The death last week of Dr. Sherwin Nuland, author of the prize-winning 1994 book, How We Die, reminded me of a line in that book “about our society’s denial of the naturalness, even the necessity of death.” Death in an ICU, he wrote, was the “purest form” of that denial, but more broadly he wrote, “Nowadays, the style is to hide death from view.” I suspect that death has become more open since then, in great part because of his book. It is still not an easy topic for most people.


Shep, as he was known to those close to him, was a friend and a colleague, a professor of surgery at the Yale School of Medicine, who retired at age 50 to be writer, mainly of medical history. I had a curious experience when his book came out. I was writing a book of my own on death in 1994. I wanted the title to be In Search of a Peaceful Death, but my editor at the press said, “No, we can’t sell a book with the word death in the title. No one would buy it.” I gave in and the title became The Troubled Dream of Life. Five months later his book came out, won many prizes, and sold 500,000 copies.

Shep was also one of the co-editors of the Over 65 blog and one of his books was on aging. He is a real loss, both to us, his fellow editors, but even more our society, sorely in need of his wisdom and insight.

But the “naturalness” of death that Nuland wanted has faded away as a common way of talking. That word, or the phrase a “natural death,” once common in obituaries (along with “died of old age”), has been gradually retired and replaced by the medical cause of death. We don’t just die any more. We die of something. Meanwhile, during the same transition era there has been tidal wave in the use of the word “natural” as a term of virtue and praise. The best food is natural and organic, the best water is natural spring water, and the best clothes are made of natural fibers. But death is no longer allowed in that exalted company, even though I would argue that death is as natural as childbirth or the law of gravity.

Sometime in the not too distant past death became a medical event. When medicine came into its modern curative era in the late 19th century, nature was forced since then to give way until it almost disappeared. If the causes of death can be medically named, then something can be done about them. It is not coincidental that many obituaries now end by requesting, in lieu of flowers, a contribution to organizations devoted to finding a cure of the disease that killed the deceased.

A provocative study some years ago by a medical anthropologist found that hospital physicians believed patients die because the available technologies fail to keep them alive—not because of the failure of their bodies. That helps explain, perhaps, why sometimes physicians feel they have failed when a patient dies, even if nothing more could possibly have been done. When some philosophers came along in the 1970s claiming that there is no ethical distinction between turning off a respirator to allow a patient to die and directly killing that patient by a lethal injection, nature was further diminished as a cause of death.

I have a kind of bemused memory of an exchange I had after a lecture in Arkansas almost 25 years ago.

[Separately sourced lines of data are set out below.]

(** ** Fuel *)

Lemma read_escape_length (s rest : string) (b : N) :
  read_escape s = Some (b, rest) -> String.length s = 3 + String.length rest.
Proof.
  destruct s as [|p [|h1 [|h2 rest']]]; simpl; try discriminate.
  destruct (Ascii.eqb p "%"), (hex_value h1), (hex_value h2); by intros [= _ <-].
Qed.

Lemma read_continuations_length (n : nat) (s rest : string) (bs : list N) :
  read_continuations n s = Some (bs, rest) -> String.length rest <= String.length s.
Proof.
  revert s bs. induction n as [|n IH]; intros s bs; simpl; [intros [= _ <-]; lia|].
  destruct (read_escape s) as [[b r]|] eqn:E; [|done].
  apply read_escape_length in E. destruct (N.land b 192 =? 128)%N; [|done].
  destruct (read_continuations n r) as [[bs' r']|] eqn:E'; [|done].
  intros [= _ <-]. apply IH in E'. lia.
Qed.

Lemma decode_fuel_irrel (f1 f2 : nat) (s : string) :
  String.length s < f1 -> String.length s < f2 -> decode_fuel f1 s = decode_fuel f2 s.
Proof.
  revert f2 s. induction f1 as [|f1 IH]; intros [|f2] s H1 H2; try lia.
  destruct s as [|c s']; [done|]. cbn [decode_fuel]. simpl in H1, H2.
  destruct (negb (Ascii.eqb c "%")); [by rewrite (IH f2) by lia|].
  destruct (read_escape (String c s')) as [[b rest]|] eqn:E; [|done].
  apply read_escape_length in E. simpl in E.
  destruct (b <? 128)%N; [by rewrite (IH f2) by lia|].
  destruct (utf8_length b) as [n|]; [|done].
  destruct (read_continuations (n - 1) rest) as [[bs rest']|] eqn:E'; [|done].
  apply read_continuations_length in E'.
  destruct (utf8_valid_seq (b :: bs)); [by rewrite (IH f2) by lia | done].
Qed.

(** The decoding loop consumes at least one character per step, so any
    fuel above the length of the string gives the result of
    [decodeURIComponent]: the fuel never cuts a decoding short. *)
Theorem decode_fuel_enough (f : nat) (s : string) :
  String.length s < f -> decode_fuel f s = decodeURIComponent s.
Proof. intros H. apply decode_fuel_irrel; [done | lia]. Qed.

Lemma split_string (s : string) (k : nat) :
  s = string_of_list_ascii (take k (list_ascii_of_string s)) +ₛ
      string_of_list_ascii (drop k (list_ascii_of_string s)).
Proof. by rewrite <-string_of_list_ascii_app, take_drop, string_of_list_ascii_of_string. Qed.

(** ** Round trip *)

Lemma decode_encode_fuel (f : nat) (s : string) (g : nat) :
  utf8_valid_fuel f s = true -> String.length (encodeURIComponent s) < g ->
  decode_fuel g (encodeURIComponent s) = Ok s.
Proof.
  revert s g. induction f as [|f IH]; intros s g Hv Hg; [discriminate|].
  destruct g as [|g]; [lia|]. destruct s as [|c s']; [done|].
  cbn [utf8_valid_fuel] in Hv. destruct (N.ltb_spec (N_of_ascii c) 128) as [Hc|Hc].
  - cbn [encodeURIComponent] in Hg |- *. rewrite string_app_length in Hg.
    destruct (uri_unreserved c) eqn:Hu.
    + rewrite string_app_cons, string_app_nil_l, decode_unreserved by done.
      simpl in Hg. by rewrite (IH s' g) by (done || lia).
    + rewrite decode_escape_ascii by done.
      rewrite percent_escape_length in Hg. by rewrite (IH s' g) by (done || lia).
  - destruct (utf8_length (N_of_ascii c)) as [n|] eqn:Hn; [|discriminate].
    apply andb_true_iff in Hv as [Hseq Hrest].
    pose proof (valid_seq_length _ _ _ Hn Hseq) as Hlen. rewrite length_map in Hlen.
    rewrite (split_string s' (n - 1)) in Hg |- *.
    set (t1 := take (n - 1) (list_ascii_of_string s')) in *.
    set (s'' := string_of_list_ascii (drop (n - 1) (list_ascii_of_string s'))) in *.
    rewrite encode_high, encode_app in Hg |- * by lia.
    rewrite Hlen in Hn. rewrite decode_escape_multi by done.
    rewrite !string_app_length, percent_escape_length in Hg.
    by rewrite (IH s'' g) by (done || lia).
Qed.

(** C25. [decodeURIComponent] inverts [encodeURIComponent] on every
    well-formed UTF-8 string: the slug the listing page writes into the
    link ([src/app/blog/page.tsx] line 77) is the slug the detail page
    decodes ([src/app/blog/[slug]/page.tsx] lines 45 and 84). *)
Theorem decode_encode (s : string) :
  utf8_valid s = true -> decodeURIComponent (encodeURIComponent s) = Ok s.
Proof. intros Hv. apply (decode_encode_fuel (S (String.length s))); [done | lia]. Qed.

(** ** A trailing [%] *)

Lemma read_escape_trailing (p rest : string) (b : N) :
  read_escape (p +ₛ "%") = Some (b, rest) -> exists p', rest = p' +ₛ "%".
Proof.
  destruct p as [|c1 [|c2 [|c3 p]]]; simpl; try discriminate.
  - destruct (Ascii.eqb c1 "%"), (hex_value c2); discriminate.
  - destruct (Ascii.eqb c1 "%"), (hex_value c2), (hex_value c3); intros [= _ <-]. by exists p.
Qed.

Lemma read_continuations_trailing (n : nat) (p rest : string) (bs : list N) :
  read_continuations n (p +ₛ "%") = Some (bs, rest) -> exists p', rest = p' +ₛ "%".
Proof.
  revert p bs. induction n as [|n IH]; intros p bs; simpl; [intros [= _ <-]; by exists p|].
  destruct (read_escape (p +ₛ "%")) as [[b r]|] eqn:E; [|done].
  apply read_escape_trailing in E as [p' ->]. destruct (N.land b 192 =? 128)%N; [|done].
  destruct (read_continuations n (p' +ₛ "%")) as [[bs' r']|] eqn:E'; [|done].
  intros [= _ <-]. by apply IH in E'.
Qed.

Lemma decode_fuel_trailing (f : nat) (p : string) :
  decode_fuel f (p +ₛ "%") = Throw URIError.
Proof.
  revert p. induction f as [|f IH]; intros p; [done|].
  destruct p as [|c p]; [done|]. rewrite string_app_cons. cbn [decode_fuel].
  destruct (negb (Ascii.eqb c "%")); [by rewrite IH|].
  rewrite <-string_app_cons.
  destruct (read_escape (String c p +ₛ "%")) as [[b rest]|] eqn:E; [|done].
  apply read_escape_trailing in E as [p' ->].
  destruct (b <? 128)%N; [by rewrite IH|].
  destruct (utf8_length b) as [n|]; [|done].
  destruct (read_continuations (n - 1) (p' +ₛ "%")) as [[bs rest']|] eqn:E'; [|done].
  apply read_continuations_trailing in E' as [p'' ->].
  destruct (utf8_valid_seq (b :: bs)); [by rewrite IH | done].
Qed.

(** C26. A string that ends in [%] is not a valid URI component:
    [decodeURIComponent] throws a [URIError], whatever comes before
    it; a slug such as ["100%"] in the address makes the detail page
    throw instead of rendering or answering "not found". *)
Theorem decode_trailing_percent (p : string) :
  decodeURIComponent (p +ₛ "%") = Throw URIError.
Proof. apply decode_fuel_trailing. Qed.

(** A string without [%] decodes to itself. *)
Lemma decode_fuel_no_percent (f : nat) (s : string) :
  forallb (fun c => negb (Ascii.eqb c "%")) (list_ascii_of_string s) = true ->
  String.length s < f -> decode_fuel f s = Ok s.
Proof.
  revert f. induction s as [|c s IH]; intros [|f] Hs Hf; simpl in *; try lia; [done|].
  apply andb_true_iff in Hs as [Hc Hs]. rewrite Hc. by rewrite IH by (done || lia).
Qed.

(** ** Lengths *)

Lemma encode_length (s : string) :
  String.length s <= String.length (encodeURIComponent s) <= 3 * String.length s.
Proof.
  induction s as [|c s IH]; [simpl; lia|]. simpl encodeURIComponent.
  rewrite string_app_length. destruct (uri_unreserved c); simpl; lia.
Qed.

End UriCodec.

(** ** The round trip at a concrete slug *)

Import UriCodec.

Lemma decode_encode_witness :
  utf8_valid "café-10%" = true /\
  decodeURIComponent (encodeURIComponent "café-10%") = Ok "café-10%".
Proof. split; [reflexivity | apply decode_encode; reflexivity]. Defined.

I argued that there is such a thing as a natural death, but was vigorously attacked by some younger members of the audience for using that outdated phrase. Death, they seemed to be saying, is wholly fluid and changing. What may be “natural” for one generation will not be for a later one. That may be true, I responded, for, say, an increase in average life expectancy, but not for the death that will finally come despite life’s greater length. I was pleased that after the lecture an elderly man with a rich Southern accent came up to me and said, “I’m a farmer with lots of animals. We all understand what you are talking about.”

When Pete Seeger died in 2013, his son said that he had “died a natural death.” That was all the more appropriate because he spent much of his life and music focused on finding a good fit between our human nature and the environment from which we draw our food, water, and resources. It is natural for trees and plants to die and be replaced by new ones that grow in their place, but not natural to have them killed by air pollution. Clear and clean water is natural, but water like the Hudson is still rendered dirty from PCBs. We remember the line from Ecclesiastes about “a time to be born and a time to die” because it well catches one of the important rhythms of life. People continue to die because death has the last word, as always. Maybe it will once again be possible for people to die a natural death. That natural death for most people will now be in old age, and it should be acceptable to use that phrase as well.

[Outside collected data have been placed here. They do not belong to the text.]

(** The route an internal [href] reaches; the dynamic segment's value is
    the segment as it appears in the path. *)
Definition route_of (href : string) : option app_route :=
  match fst (take_until (one_of "?#") href) with
  | String "/" p =>
      let segs := split_on "/" p in
      let segs := if bool_decide (last segs = Some "") then removelast segs else segs in
      match segs with
      | [] => Some RHome
      | [s] => if String.eqb s "blog" then Some RBlog else None
      | [s; t] =>
          if String.eqb s "blog" then (if String.eqb t "" then None else Some (RPost t))
          else if String.eqb s "api" && String.eqb t "revalidate" then Some RApiRevalidate
          else None
      | _ => None
      end
  | _ => None
  end.

End Routes.

(** Every [src] of an [Image] element of a rendered tree. *)
Fixpoint image_srcs (v : vnode) : list jsval :=
  match v with
  | VVal _ => []
  | VElem tag props children =>
      (if String.eqb tag "Image" then
         match List.find (fun kp => String.eqb kp.1 "src") props with
         | Some (_, PVal s) => [s]
         | _ => []
         end
       else []) ++
      List.concat (map (fun kp => match kp.2 with PNode n => image_srcs n | _ => [] end) props) ++
      List.concat (map image_srcs children)
  end.

(** The [href] of a [Link] element. *)
Definition link_href (v : vnode) : option string :=
  match v with
  | VElem "Link" props _ =>
      match List.find (fun kp => String.eqb kp.1 "href") props with
      | Some (_, PVal (JVal (JStr h))) => Some h
      | _ => None
      end
  | _ => None
  end.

As it turned out, Shep’s obituary said that he had died of cancer of the prostate at age 83. I think he would have preferred “natural death,” but I never thought to ask him about that. It was, I was told, a difficult and painful death. The great strength of his book, which was influential in bringing death out in the open, was that he did not romanticize death nor did he think of it as an enemy. It was just death, a natural event in human life.

Daniel Callahan, 83, is co-founder and President Emeritus of The Hastings Center and an editor of Over 65.